Ten days later, scientists looking at photos were horrified to see water droplets along some leaf edges, while other leaves were starting to dramatically bend and curl. The water droplets were a sign of high humidity, causing excess water to be forced out of leaf tips. The curling leaves were a symptom of flooded roots. Together, they were a sign of too much water and not enough air flow.
Astronauts didn’t have time to fix the problem. They had an emergency spacewalk and couldn’t spend quality time with their plants, so they bumped the fan to high and hoped it would be good enough.
But the plants couldn’t wait. Tissue was starting to die. Then they started to mold. Mold isn’t just a problem for the Veggie garden. In the limited air circulation of the space station, it’s also a potential health hazard for the crew. At the first sign of mold, NASA made a 4am phone call to the Veggie project lead investigator to fix this right now.
Veggie head scientist Trent Smith was hauled out of bed early on December 22, 2015, and quickly assembled his team. Within four hours, they’d drafted new procedures for astronaut/emergency-gardener Scott Kelly. Equipped with a dust mask just in case, Kelly cut out the moldy tissue and bagged it up for the freezer for later study on Earth. He sanitized all accessible surfaces with cleaning wipes.

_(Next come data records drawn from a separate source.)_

(** * Splitgraph: a shallow embedding of the engine interface, the ingestion
    helpers and the build core, with the properties stated about them.

    Layout: the first half of the file holds the definitions, one module per
    source file (or per component of the design document when the component's
    code lives elsewhere); the second half holds the lemmas and theorems. *)

From Stdlib Require Import ZArith String Ascii List Bool Lia.
From stdpp Require Import base option list gmap strings pretty sorting.

(** ** Python-level plumbing shared by the modules *)

(** Exceptions that the embedded code can raise or let through.  Only
    subclasses of Python's [Exception] are represented. *)
Inductive Exn :=
| IndexError (msg : string)
| KeyError (key : string)
| DatabaseError (msg : string)
| OtherError (name msg : string).

(** State-and-exception computations: the state is kept also when an
    exception escapes, as the effects performed before a [raise] persist. *)
Definition M (S A : Type) : Type := S -> (Exn + A) * S.

#[export] Instance M_ret {S} : MRet (M S) := fun A a s => (inr a, s).

Definition raise {S A} (e : Exn) : M S A := fun s => (inl e, s).

#[export] Instance M_bind {S} : MBind (M S) := fun A B k m s =>
  match m s with
  | (inl e, s') => (inl e, s')
  | (inr a, s') => k a s'
  end.

(** SQL values as they cross the driver boundary. *)
Inductive sqlval :=
| SqlNull
| SqlInt (z : Z)
| SqlText (s : string)
| SqlBool (b : bool).

#[export] Instance sqlval_eq_dec : EqDecision sqlval.
Proof. solve_decision. Defined.

Definition sqlval_encode (v : sqlval) : unit + Z + string + bool :=
  match v with
  | SqlNull => inl (inl (inl tt))
  | SqlInt z => inl (inl (inr z))
  | SqlText s => inl (inr s)
  | SqlBool b => inr b
  end.

Definition sqlval_decode (x : unit + Z + string + bool) : sqlval :=
  match x with
  | inl (inl (inl _)) => SqlNull
  | inl (inl (inr z)) => SqlInt z
  | inl (inr s) => SqlText s
  | inr b => SqlBool b
  end.

#[export] Instance sqlval_countable : Countable sqlval.
Proof.
  apply (inj_countable' sqlval_encode sqlval_decode).
  intros []; reflexivity.
Defined.

(** [s[:n]] on a Python string. *)
Definition py_prefix (n : nat) (s : string) : string := substring 0 n s.

(** [l[-1]] raises [IndexError] on an empty sequence. *)
Definition py_last {A} (l : list A) : Exn + A :=
  match last l with
  | Some x => inr x
  | None => inl (IndexError "list index out of range")
  end.

(** [l[:-1]] *)
Definition py_init {A} (l : list A) : list A := take (length l - 1) l.

(** ** splitgraph/engine/__init__.py *)
Module Engine.

(** Shape that the result of a query will be coerced to. *)
Inductive ResultShape := NONE | ONE_ONE | ONE_MANY | MANY_ONE | MANY_MANY.

(** What [run_sql] hands back to Python, by shape. *)
Inductive Result :=
| PyNone
| Scalar (v : sqlval)
| Tuple (r : list sqlval)
| Column (c : list sqlval)
| Rows (rs : list (list sqlval)).

(** The two methods the base class leaves to the backend ([raise
    NotImplemented()] in the source), over the backend's own state. *)
Class Backend := {
  Db : Type;
  run_sql : string -> list sqlval -> ResultShape -> M Db Result;
  get_primary_keys : string -> string -> M Db (list (list sqlval));
}.

(** Python truthiness of a result, as used by [or]. *)
Definition rows_truthy (rs : list (list sqlval)) : bool :=
  match rs with [] => false | _ => true end.

Definition is_not_None (r : Result) : bool :=
  match r with
  | PyNone => false
  | Scalar SqlNull => false
  | _ => true
  end.

Section Methods.
Context `{Backend}.

(** [for args in arguments: self.run_sql(statement, args,
    return_shape=ResultShape.NONE)] *)
Fixpoint run_sql_batch (statement : string) (arguments : list (list sqlval))
  : M Db unit :=
  match arguments with
  | [] => mret tt
  | args :: rest =>
      _ ← run_sql statement args NONE; run_sql_batch statement rest
  end.

Definition table_exists_query : string :=
  "SELECT table_name from information_schema.tables
                           WHERE table_schema = %s AND table_name = %s".

Definition table_exists (schema table_name : string) : M Db bool :=
  r ← run_sql table_exists_query
        [SqlText schema; SqlText (py_prefix 63 table_name)] ONE_ONE;
  mret (is_not_None r).

Definition column_names_types_query : string :=
  "SELECT column_name, data_type FROM information_schema.columns
                           WHERE table_schema = %s
                           AND table_name = %s".

(** The default shape of [run_sql] is [MANY_MANY]. *)
Definition get_column_names_types (schema table_name : string) : M Db Result :=
  run_sql column_names_types_query [SqlText schema; SqlText table_name] MANY_MANY.

(** [self.get_primary_keys(schema, table) or
    self.get_column_names_types(schema, table)]: the right operand is
    evaluated only when the left one is an empty list. *)
Definition get_change_key (schema table : string) : M Db Result :=
  pks ← get_primary_keys schema table;
  if rows_truthy pks then mret (Rows pks)
  else get_column_names_types schema table.
End Methods.

(** The part of the backend's state that [information_schema] exposes. *)
Class Catalog `{Backend} := {
  (** rows of [information_schema.tables]: (table_schema, table_name) *)
  catalog_tables : Db -> list (string * string);
  (** rows of [information_schema.columns]:
      (table_schema, table_name, column_name, data_type) *)
  catalog_columns : Db -> list (string * string * string * string);
}.

(** Modelled from the spec: the backend's [run_sql] is not part of the
    sources.  The storage adapter returns one of no result, single scalar,
    single row, single column, full row set; the comments of [ResultShape]
    give the forms, and a query without rows has no first row. *)
Definition coerce (shape : ResultShape) (rows : list (list sqlval)) : Result :=
  match shape with
  | NONE => PyNone
  | ONE_ONE => match rows with
               | (v :: _) :: _ => Scalar v
               | _ => PyNone
               end
  | ONE_MANY => match rows with
                | r :: _ => Tuple r
                | [] => PyNone
                end
  | MANY_ONE => Column (omap head rows)
  | MANY_MANY => Rows rows
  end.

Definition select_table_name (tables : list (string * string))
    (schema name : string) : list (list sqlval) :=
  map (fun t => [SqlText (snd t)])
      (filter (fun t => fst t = schema /\ snd t = name) tables).

Definition select_columns (columns : list (string * string * string * string))
    (schema name : string) : list (list sqlval) :=
  map (fun c => [SqlText (snd (fst c)); SqlText (snd c)])
      (filter (fun c => fst (fst (fst c)) = schema /\ snd (fst (fst c)) = name)
              columns).

(** A backend answers the two catalog statements of this file truthfully:
    they read the catalog, change nothing and raise nothing. *)
Class CatalogLaws `{Catalog} : Prop := {
  table_exists_query_spec : forall db schema name shape,
    run_sql table_exists_query [SqlText schema; SqlText name] shape db
    = (inr (coerce shape (select_table_name (catalog_tables db) schema name)), db);
  column_names_types_query_spec : forall db schema name shape,
    run_sql column_names_types_query [SqlText schema; SqlText name] shape db
    = (inr (coerce shape (select_columns (catalog_columns db) schema name)), db);
}.

End Engine.

(** ** splitgraph/core/types.py (declarations used below) *)
Module Types.

(** Modelled from the spec: splitgraph.core.types is not part of the sources.
    A column of a table schema, as the sources build and read it:
    [TableColumn(ordinal, name, pg_type, is_pk)] with an optional
    [comment]. *)
Record TableColumn := {
  ordinal : Z;
  name : string;
  pg_type : string;
  is_pk : bool;
  comment : option string;
}.

Definition TableSchema := list TableColumn.

#[export] Instance TableColumn_eq_dec : EqDecision TableColumn.
Proof. solve_decision. Defined.

End Types.

(** ** splitgraph/hooks/data_source/fdw.py *)
Module MongoDataSource.
Import Types.

(** [any(c.name == "_id" for c in table_schema)] *)
Definition has_id_column (table_schema : TableSchema) : bool :=
  existsb (fun c => String.eqb (name c) "_id") table_schema.

Definition get_table_schema (table_name : string) (table_schema : TableSchema)
  : Exn + TableSchema :=
  if has_id_column table_schema then inr table_schema
  else
    match py_last table_schema with
    | inl e => inl e
    | inr c =>
        inr (table_schema ++
             [{| ordinal := (ordinal c + 1)%Z; name := "_id"; pg_type := "NAME";
                 is_pk := false; comment := None |}])
    end.

End MongoDataSource.

(** ** psycopg2.sql, as the sources use it *)
Module PySql.

(** [SQL(text)], [Identifier(name)] and the [Composed] sequences that [+],
    [join] and [format] build. *)
#[warnings="-register-all"] Inductive Composable :=
| SQL (s : string)
| Identifier (s : string)
| Composed (parts : list Composable).

Definition dquote : ascii := ascii_of_nat 34.

(** Identifier quoting: the name between double quotes, each double quote
    of the name doubled. *)
Fixpoint double_quotes (s : string) : string :=
  match s with
  | EmptyString => EmptyString
  | String c r =>
      if Ascii.eqb c dquote then String dquote (String dquote (double_quotes r))
      else String c (double_quotes r)
  end.

Definition quote_ident (s : string) : string :=
  String dquote (double_quotes s +:+ String dquote EmptyString).

(** [c.as_string(connection)], the text that the driver sends. *)
Fixpoint as_string (c : Composable) : string :=
  match c with
  | SQL s => s
  | Identifier s => quote_ident s
  | Composed l =>
      (fix go (l : list Composable) : string :=
         match l with
         | [] => EmptyString
         | x :: r => as_string x +:+ go r
         end) l
  end.

(** The sequence that an operand of [+] contributes. *)
Definition parts_of (c : Composable) : list Composable :=
  match c with
  | Composed l => l
  | _ => [c]
  end.

(** [a + b] (and [a += b], which rebinds [a] to it). *)
Definition add (a b : Composable) : Composable :=
  Composed (parts_of a ++ parts_of b).

(** [sep.join(seq)]: the items with [sep] between them, not flattened. *)
Fixpoint join_items (sep : Composable) (seq : list Composable)
  : list Composable :=
  match seq with
  | [] => []
  | [x] => [x]
  | x :: rest => x :: sep :: join_items sep rest
  end.

Definition join (sep : Composable) (seq : list Composable) : Composable :=
  Composed (join_items sep seq).

(** *** [SQL(template).format(args)] with positional arguments *)

(** Where the scan of the template stands: in literal text, after an
    opening or a closing brace, or inside a replacement field ([depth]
    counts the braces nested in it). *)
Inductive fmt_state :=
| FText (lit : string)
| FOpen (lit : string)
| FClose (lit : string)
| FField (lit : string) (field : string) (depth : nat).

(** The pieces produced so far and the automatic field counter ([None]
    once a numbered field has been used). *)
Record fmt := {
  fmt_out : list Composable;
  fmt_autonum : option nat;
}.

Definition ValueError (msg : string) : Exn := OtherError "ValueError" msg.

Definition snoc_char (s : string) (c : ascii) : string :=
  s +:+ String c EmptyString.

(** [if pre: rv.append(SQL(pre))] *)
Definition emit_lit (lit : string) (out : list Composable) : list Composable :=
  match lit with
  | EmptyString => out
  | _ => out ++ [SQL lit]
  end.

On Christmas Eve, Kelly reported new problems with his garden. Having the fan constantly on high to inhibit mold was drying the crops out too much, but the next scheduled watering wasn’t until the 27th.
At this point, Kelly very politely lost his temper. “I think that would be too late, ” he argued with the ground staff. “You know, I think if we’re going to Mars, and we were growing stuff, we would be responsible for deciding when the stuff needed water. Kind of like in my backyard, I look at it and say ‘Oh, maybe I should water the grass today.’ I think this is how this should be handled.”
Instead of being annoyed at having his project taken over, Smith was ecstatic. He had a volunteer-astronaut willing to care for his plants personally instead of blindly following a pre-set chore list? Best Science Christmas Ever!
The Veggie team scrapped their book of detailed procedures, and created a streamlined “The Zinnia Care Guide for the On-Orbit Gardener.” Instead of set schedules and procedures, it was a concise set of basic guidelines to help astronaut-gardeners use their human judgment.
Kelly’s independent holiday gardening paid off. Two plants died, joining the moldy leaves in the freezer for later study. But the remaining two plants thrived, not just surviving but growing new offshoots of buds.
On January 12th, petals first started to peek out of the bud. Far earlier than the expected 7-10 days later, the world received the first photo of a flower grown entirely in space on January 16th, 2016.